Sunday, July 2nd, 2006

Too Much Of A Good Thing Sometimes Is Better Than You’d Think!


His name is not Jeff.

I’m recovering from a minor operation, just maxin and relaxin with Skelaxin. The web looks much better in all these new colors.

Big shout out to the folks at Asia Pacific Arts Online Magazine, who were perhaps a little too generous with their space for me this month. But not for my man O-Dub, who gets three sections to drop just a tiny portion of his wisdom on freelancing, race, Asian American music, and a gazillion other things. This is a must-read.

BTW the editors promise that there is action video on the way which will also conclusively and definitively prove that Oliver and me are not the same person. Another conspiracy theory foiled.

But for real, it’s an awesome issue, also featuring a Who’s Who of Asian American arts critics. (Which reminds me: We want a 10-page interview with Ben Fong Torres!) Plus Tokyo Drift, Dante Basco, and the indomitable, invulnerable, uncanny, ever-loving Wendy Wu (Brenda Song), who reportedly has stolen the hearts of all the elementary and pre-school-age Asian Americans in the East Bay.

Best of all, there’s a big package on our homie Keith Tamashiro.

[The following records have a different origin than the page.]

(** [image.convert("L")] on an RGB image, as the image library computes
    it: the ITU-R 601-2 luma transform in 16.16 fixed point. *)
Definition L24 (px : Pixel) : Z :=
  let '(r, g, b) := px in
  Z.shiftr (r * 19595 + g * 38470 + b * 7471 + 32768) 16.

Definition convert_L (image : Image) : ImageL :=
  {| widthL := width image; heightL := height image;
     lumas := L24 <$> pixels image |}.

(** [image.convert("RGB")] on an L image: the channel is replicated. *)
Definition convert_RGB (image : ImageL) : Image :=
  {| width := widthL image; height := heightL image;
     pixels := (fun l => (l, l, l)) <$> lumas image |}.

(** What one input path maps to in a batch result: the dictionary of all
    output paths, or the single output path when one type was asked for. *)
Inductive ItemResult : Type :=
| AllTypes (outputs : list (CVDType * Path))
| OneType (output : Path).

Abbreviation BatchResult := (gmap Path (option ItemResult)).

(** The aggregation state of a batch loop. *)
Record BatchState : Type := mkBatchState {
  results : gmap Path (option ItemResult);
  failed : list Path;
  success_count : Z;
  completed : Z
}.

Definition initial_state : BatchState :=
  {| results := ∅; failed := []; success_count := 0; completed := 0 |}.

(** The report at the end of [process_batch] and
    [process_batch_parallel]. *)
Definition report (st : BatchState) : Result Exception BatchResult :=
  match failed st with
  | _ :: _ =>
      if (success_count st =? 0)%Z
      then Raise (BatchProcessingError "All images failed to process"
                    (failed st) 0)
      else Ok (results st)
  | [] => Ok (results st)
  end.
Lemma toggle_then_transfer_witness :
  let data := mkSearchResults
      [mkChunk 0 "a"%string (mkChunkMetadata None None) 1 None;
       mkChunk 0 "b"%string (mkChunkMetadata None None) (1 # 2) None;
       mkChunk 0 "c"%string (mkChunkMetadata None None) (1 # 4) None] (1 # 10) 3 in
  let api := fun (_ : string) => ApiOk data in
  (api (endpoint "standard") = ApiOk data
   /\ 1 <= 2 <= Z.of_nat (List.length (chunks data))
   /\ (2 <= List.length (chunks data))%nat) /\
  let st3 := transferChunksForAnalysis
               (toggleChunkSelection 2 (performSearch api "standard" initialState)) in
  transferredChunks st3
  = filter (fun c => negb (id c =? 2)) (chunksWithIds (chunks data))
  /\ List.length (transferredChunks st3) = (List.length (chunks data) - 1)%nat.
Proof.
  intros data api. split; [split; [reflexivity|split; simpl; lia]|].
  apply (toggle_then_transfer api "standard" initialState data 2);
    [reflexivity|simpl; lia|simpl; lia].
Defined.

Lemma strip_id_set_id (c : Chunk) (i : Z) : strip_id (set_id c i) = strip_id c.
Proof. reflexivity. Qed.

Lemma strip_with_ids (index : nat) (cs : list Chunk) :
  map strip_id (with_ids_from index cs) = map strip_id cs.
Proof.
  revert index; induction cs as [|c t IH]; intros index; simpl; [reflexivity|].
  rewrite IH. reflexivity.
Qed.
Lemma undivided_runb_ok tr : forall w,
  undivided_runb w tr = true -> undivided_run w tr.
Proof.
  induction tr as [|a tr IH]; intros w Hb; simpl in *; [done|].
  apply andb_prop in Hb as [Ha Hrest]. split.
  - intros t th Hth Hmid. apply (undivided_from_ok _ _ 0%nat Ha _ _ Hth Hmid).
  - destruct (step w a); [by apply IH | done].
Qed.

(** ** [wait] when nothing is left to do *)

(** With the counter at zero and the mutex free, a call of [wait] by an
    idle thread locks, finds its predicate true and returns. *)
Lemma idle_wait_returns w t :
  threads w !! t = Some (Caller Idle) -> mutex (this w) = None ->
  countJobs (this w) = 0 -> returns_at_once t w.
Proof.
  intros Hth Hfree Hz. unfold returns_at_once, call_alone.
  assert (t < length (threads w))%nat as Hlt by eauto using lookup_lt_Some.
  destruct w as [[cond m mx er cnt] ths clk rep]. simpl in *. subst m cnt.
  run_thread Hth.
  unfold goto, set_thread, upd_this, set_mutex; simpl.
  rewrite !list_insert_insert_eq, list_insert_id by done. reflexivity.
Qed.

(** Quiescence along a run without submissions. *)
Lemma quiescent_run tr : forall w w',
  quiescent w -> forallb (fun a => negb (is_submission a)) tr = true ->
  exec w tr = Some w' -> quiescent w'.
Proof.
  induction tr as [|a tr IH]; intros w w' Hq Hno Hex; simpl in *.
  - by simplify_eq.
  - apply andb_prop in Hno as [Ha Hno]. apply Bool.negb_true_iff in Ha.
    destruct (step w a) as [w1|] eqn:Hs; [|discriminate].
    eapply IH; [|exact Hno|exact Hex]. eapply quiescent_step; eassumption.
Qed.

(** ** The runs of [main] *)

(** The clock and the starting times are never negative. *)
Lemma clock_inv_step w a w' : clock_inv w -> step w a = Some w' -> clock_inv w'.
Proof.
  intros [Hc Hall] Hs. split.
  - step_inv Hs; simpl;
      repeat match goal with
             | H : (_ <? _) = true |- _ => apply Z.ltb_lt in H
             end; lia.
  - intros x kx Hx.
    step_inv Hs; simpl in *;
      repeat first
        [ apply list_lookup_insert_Some in Hx as [(? & ? & ?) | (? & Hx)]
        | apply lookup_snoc_Some in Hx as [(? & Hx) | (? & ?)] ];
      simplify_eq; simpl; eauto.
Qed.

Lemma clock_inv_reachable s callers w : reachable s callers w -> clock_inv w.
Proof.
  induction 1 as [|w a w' _ IH Hs].
  - split; [simpl; lia|]. intros t k Hth.
    apply lookup_replicate in Hth as [? _]. discriminate.
  - eapply clock_inv_step; eassumption.
Qed.
Definition set_used (v : Z) (r : short_token) : short_token :=
  ShortToken (enrollment_token r) (s_created_at r) (s_expires_at r) v.

(** ** SQL statements

    One constructor per statement text that the server sends through
    [dbRun], [dbGet] or [dbAll]; the index is the type of the value the
    awaited promise resolves to.  An INSERT that violates a PRIMARY KEY or
    UNIQUE constraint rejects with SQLITE_CONSTRAINT. *)

Inductive sql_error := SQLITE_CONSTRAINT.

Inductive stmt : Type → Type :=
| SelectEnrollment (token : string) : stmt (option enrollment)
| InsertEnrollment (token : string) (row : enrollment) : stmt (sql_error + unit)
| DeleteEnrollment (token : string) : stmt unit
| SelectExpiredEnrollments (time : Z) : stmt (list string)
| DeleteExpiredEnrollments (time : Z) : stmt unit
| InsertIdentity (student_id token : string) : stmt (sql_error + unit)
| SelectIdentity (student_id : string) : stmt (option string)
| DeleteIdentity (student_id : string) : stmt unit
| DeleteIdentityByToken (token : string) : stmt unit
| SelectShortToken (token : string) : stmt (option short_token)
| InsertShortToken (token : string) (row : short_token) : stmt (sql_error + unit)
| UpdateShortTokenUsed (v : Z) (token : string) : stmt unit
| DeleteShortToken (token : string) : stmt unit
| DeleteExpiredShortTokens (time : Z) : stmt unit
| SelectRateLimit (enrollment_token : string) : stmt (option rate_limit)
| ReplaceRateLimit (enrollment_token : string) (row : rate_limit) : stmt unit.

Definition token_taken (token : string) (m : gmap string string) : bool :=
  bool_decide (map_Exists (λ _ t, t = token) m).
(** * repo_analyzer_ai: the heuristic analysis pipeline, embedded in Rocq

    The Python modules [config], [git_analyzer], [feature_mapper],
    [developer_analyzer], [repo_analyzer] and [risk_assessor] are translated
    function by function.  Python values keep their Python types: [int] is
    [Z], [str] is [string], [float] is an IEEE-754 binary64 number in the
    Standard Library's [SpecFloat] format, a [list] is a [list], a [dict]
    whose iteration order matters is an association list in insertion order,
    and a call that may raise returns a [result]. *)

From Stdlib Require Import ZArith List String Ascii Bool Lia Arith.
From Stdlib Require Import SpecFloat Permutation Sorted.
Import ListNotations.
Local Open Scope string_scope.
Local Open Scope Z_scope.

(** ** Python semantics used by the analysed code *)

Module Py.

(** *** Exceptions *)

Inductive exn : Type :=
| TypeError
| KeyError
| ZeroDivisionError
| OverflowError
| ValueError.

Inductive result (A : Type) : Type :=
| Return (a : A)
| Raise (e : exn).
Arguments Return {A} a.
Arguments Raise {A} e.

Definition bind {A B : Type} (c : result A) (k : A -> result B) : result B :=
  match c with
  | Return a => k a
  | Raise e => Raise e
  end.

Notation "x <- c ;; k" := (bind c (fun x => k))
  (at level 61, c at next level, right associativity).
Lemma New_failures timeout tolerance id xid :
  client.failures (client.New timeout tolerance id xid) = 0.
Proof. unfold client.New. by destruct (decide (id = "")). Qed.

Lemma Load_app_absent key v m : Load key m = None -> Load key (m ++ [(key, v)]) = Some v.
Proof.
  intros Hl. induction m as [|e m IH]; simpl.
  - rewrite Load_cons. simpl. by rewrite bool_decide_true.
  - rewrite Load_cons in Hl |- *. destruct (bool_decide (e.1 = key)); [done | auto].
Qed.

Lemma Header_Get_Set_eq key val rw : Header_Get key (Header_Set key val rw) = val.
Proof.
  unfold Header_Get, Header_Set. simpl. induction (header rw) as [|e hs IH]; simpl.
  - by rewrite bool_decide_true.
  - destruct (bool_decide (e.1 = key)) eqn:He; simpl; [done|]. by rewrite He.
Qed.

Lemma Header_Get_Set_ne key key' val rw :
  key <> key' -> Header_Get key (Header_Set key' val rw) = Header_Get key rw.
Proof.
  intros Hne. unfold Header_Get, Header_Set. simpl.
  induction (header rw) as [|e hs IH]; simpl.
  - by rewrite bool_decide_false by congruence.
  - destruct (bool_decide (e.1 = key')) eqn:He'; simpl.
    + apply bool_decide_eq_true in He'. rewrite bool_decide_false by congruence. done.
    + destruct (bool_decide (e.1 = key)); [done | exact IH].
Qed.

Lemma Header_Get_call key op rw : Header_Get key (call op rw) = Header_Get key rw.
Proof. reflexivity. Qed.

(** X9.  A client that can be notified of a close and whose identifier is
    free is accepted: the handler creates a client with the broker's timeout
    and tolerance, a counter at zero and an empty queue, registers it under
    the identifier asked for, or under the generated one when none was
    asked for, and waits in its loop.  Nothing has been written to the
    response by then, and its four headers read as the event stream needs
    them, whatever headers were set before. *)
Theorem ClientHandler_accepts_free_identifier (w : world) (rw : ResponseWriter) (r : Request)
    (xid : string) :
  let asked := Get (Query r) "id" in
  let id := if decide (asked = "") then xid else asked in
  let p := length (heap w) in
  let c := client.New (timeout (this w)) (tolerance (this w)) asked xid in
  isCloseNotifier rw = true ->
  Load id (clients (this w)) = None ->
  exists rw' w',
    ClientHandler rw r xid [] w = Ok (Waiting (mkHandler rw' (isFlusher rw) (Some p) id O)) w' /\
    clients (this w') = clients (this w) ++ [(id, VClient p)] /\
    Load id (clients (this w')) = Some (VClient p) /\
    heap w' = heap w ++ [c] /\
    client.ID c = id /\ client.failures c = 0 /\ client.Listen c = [] /\
    wire rw' = wire rw /\
    Header_Get "Content-Type" rw' = "text/event-stream" /\
    Header_Get "Cache-Control" rw' = "no-cache" /\
    Header_Get "Connection" rw' = "keep-alive" /\
    Header_Get "Access-Control-Allow-Origin" rw' = "*".
Proof.
  intros asked id p c Hcn Hfree.
  assert (Hid : client.ID c = id) by apply New_ID.
  exists (event_stream rw). eexists. split; [|split; [|split; [|split]]].
  - unfold ClientHandler, as_Flusher, as_CloseNotifier. rewrite Hcn. cbn [negb].
    unfold client_New, alloc. unfold bind at 1. fold asked c p.
    unfold bind at 1, Client_ID, bind at 1, deref. cbn [heap].
    rewrite lookup_app_r by done. rewrite Nat.sub_diag. cbn [lookup list_lookup].
    unfold ret at 1. rewrite Hid.
    unfold bind at 1, hasClient, bind at 1, clients_Load, bind at 1, get_clients, ret.
    cbn [this clients]. rewrite Hfree.
    rewrite (bool_decide_false (is_Some None)) by (by intros [? ?]).
    unfold deferred, bind, addClient, Client_ID, bind, deref. cbn [heap].
    rewrite lookup_app_r by done. rewrite Nat.sub_diag. cbn [lookup list_lookup].
    rewrite Hid. unfold clients_Store, bind, get_clients, set_clients. cbn [this clients].
    unfold ret. cbn [this clients heap history default]. rewrite (Store_absent _ _ _ Hfree).
    unfold ClientHandler_loop, bind, hasClient, bind, clients_Load, bind, get_clients.
    cbn [this clients h_id]. rewrite (Load_app_absent _ _ _ Hfree).
    reflexivity.
  - done.
  - simpl. by apply Load_app_absent.
  - done.
  - split; [exact Hid|]. split; [apply New_failures|]. split; [apply New_notify|].
    split; [done|]. unfold event_stream.
    repeat split;
      repeat (first [rewrite Header_Get_Set_eq | rewrite Header_Get_Set_ne by done]);
      done.
Qed.

Lemma ClientHandler_accepts_free_identifier_witness :
  exists rw' w',
    ClientHandler examples.recorder (examples.connect "5678") "" [] examples.one_client
    = Ok (Waiting (mkHandler rw' true (Some 1%nat) "5678" O)) w' /\
    Load "5678" (clients (this w')) = Some (VClient 1) /\
    Header_Get "Content-Type" rw' = "text/event-stream".
Proof.
  destruct (ClientHandler_accepts_free_identifier examples.one_client examples.recorder
              (examples.connect "5678") "" eq_refl eq_refl)
    as (rw' & w' & Hrun & _ & Hl & _ & _ & _ & _ & _ & Hct & _).
  exists rw', w'. split; [exact Hrun|]. split; [exact Hl | exact Hct].
Defined.

Lemma Delete_Delete key m : Delete key (Delete key m) = Delete key m.
Proof.
  induction m as [|e m IH]; [done|]. rewrite Delete_cons.
  destruct (bool_decide (e.1 = key)) eqn:He; [done|].
  rewrite Delete_cons, He. by rewrite IH.
Qed.

Lemma Load_app_ne key key' v m :
  key <> key' -> Load key (m ++ [(key', v)]) = Load key m.
Proof.
  intros Hne. induction m as [|e m IH]; simpl.
  - rewrite Load_cons. simpl. by rewrite bool_decide_false by congruence.
  - rewrite !Load_cons. by rewrite IH.
Qed.

Ltac stopped :=
  subst; simpl; split; [done|]; split; [done|]; split; [by repeat split|];
  split; [by left|]; intros ? ? ?; discriminate.

(** What a handler in its loop does to the state: nothing but, possibly,
    the removal of its own identifier. *)
Lemma ClientHandler_select_state evs : forall h w res,
  ClientHandler_select evs h w = res ->
  heap (final res) = heap w /\
  history (final res) = history w /\
  same_config w (final res) /\
  (clients (this (final res)) = clients (this w) \/
   clients (this (final res)) = Delete (h_id h) (clients (this w))) /\
  (forall h' w', res = Ok (Waiting h') w' ->
     h_id h' = h_id h /\ h_client h' = h_client h /\ h_flusher h' = h_flusher h).
Proof.
  induction evs as [|[| |] evs IH]; intros h w res Hres.
  - subst. simpl. split; [done|]. split; [done|]. split; [by repeat split|].
    split; [by left|]. by intros h' w' [= <- _].
  - cbn [ClientHandler_select] in Hres. unfold Client_Listen in Hres.
    unfold bind at 1 in Hres. unfold bind at 1, deref in Hres.
    destruct (h_client h) as [p|] eqn:Hcl; [|stopped].
    destruct (heap w !! p) as [c|]; [|stopped].
    unfold ret at 1 in Hres.
    destruct (client.Listen c !! h_taken h) as [data|].
    2: { destruct (IH h w res Hres) as (H1 & H2 & H3 & H4 & H5).
         rewrite Hcl in H5. done. }
    unfold Flush in Hres. destruct (h_flusher h) eqn:Hfl; [|stopped].
    unfold bind at 1, ret at 1 in Hres.
    unfold bind at 1, hasClient, bind at 1, clients_Load, bind at 1, get_clients,
      ret at 1 in Hres.
    unfold ret at 1 in Hres. cbn [h_id] in Hres.
    destruct (bool_decide (is_Some (Load (h_id h) (clients (this w))))); [|stopped].
    destruct (IH _ w res Hres) as (H1 & H2 & H3 & H4 & H5).
    cbn [h_id h_client h_flusher] in *. done.
  - cbn [ClientHandler_select] in Hres.
    unfold bind at 1, hasClient, bind at 1, clients_Load, bind at 1, get_clients,
      ret at 1 in Hres.
    unfold ret at 1 in Hres.
    destruct (bool_decide (is_Some (Load (h_id h) (clients (this w))))); [by apply IH|].
    stopped.
  - cbn [ClientHandler_select] in Hres. unfold bind at 1, listenForClose, removeClient,
      clients_Delete, bind at 1, get_clients, set_clients in Hres.
    destruct (IH _ _ res Hres) as (H1 & H2 & H3 & H4 & H5).
    cbn [this clients heap history] in *.
    split; [done|]. split; [done|]. split; [destruct H3 as (?&?&?); by repeat split|].
    split; [|done]. right. destruct H4 as [-> | ->]; [done | apply Delete_Delete].
Qed.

You can still get info on donating to Keith’s recovery fund at his Myspace page. Get well, brother!

posted by @ 12:10 pm | 11 Comments



11 Responses to “Too Much Of A Good Thing Sometimes Is Better Than You’d Think!”

  1. Danyel says:

    get well soon.

    d.

  2. ronnie brown says:

    west and wewax, my friend.

  3. ronnie brown says:

    The Asia Pacfic Arts interview of Oliver Wang posed three questions that struck me as a cultural form of “penis envy”.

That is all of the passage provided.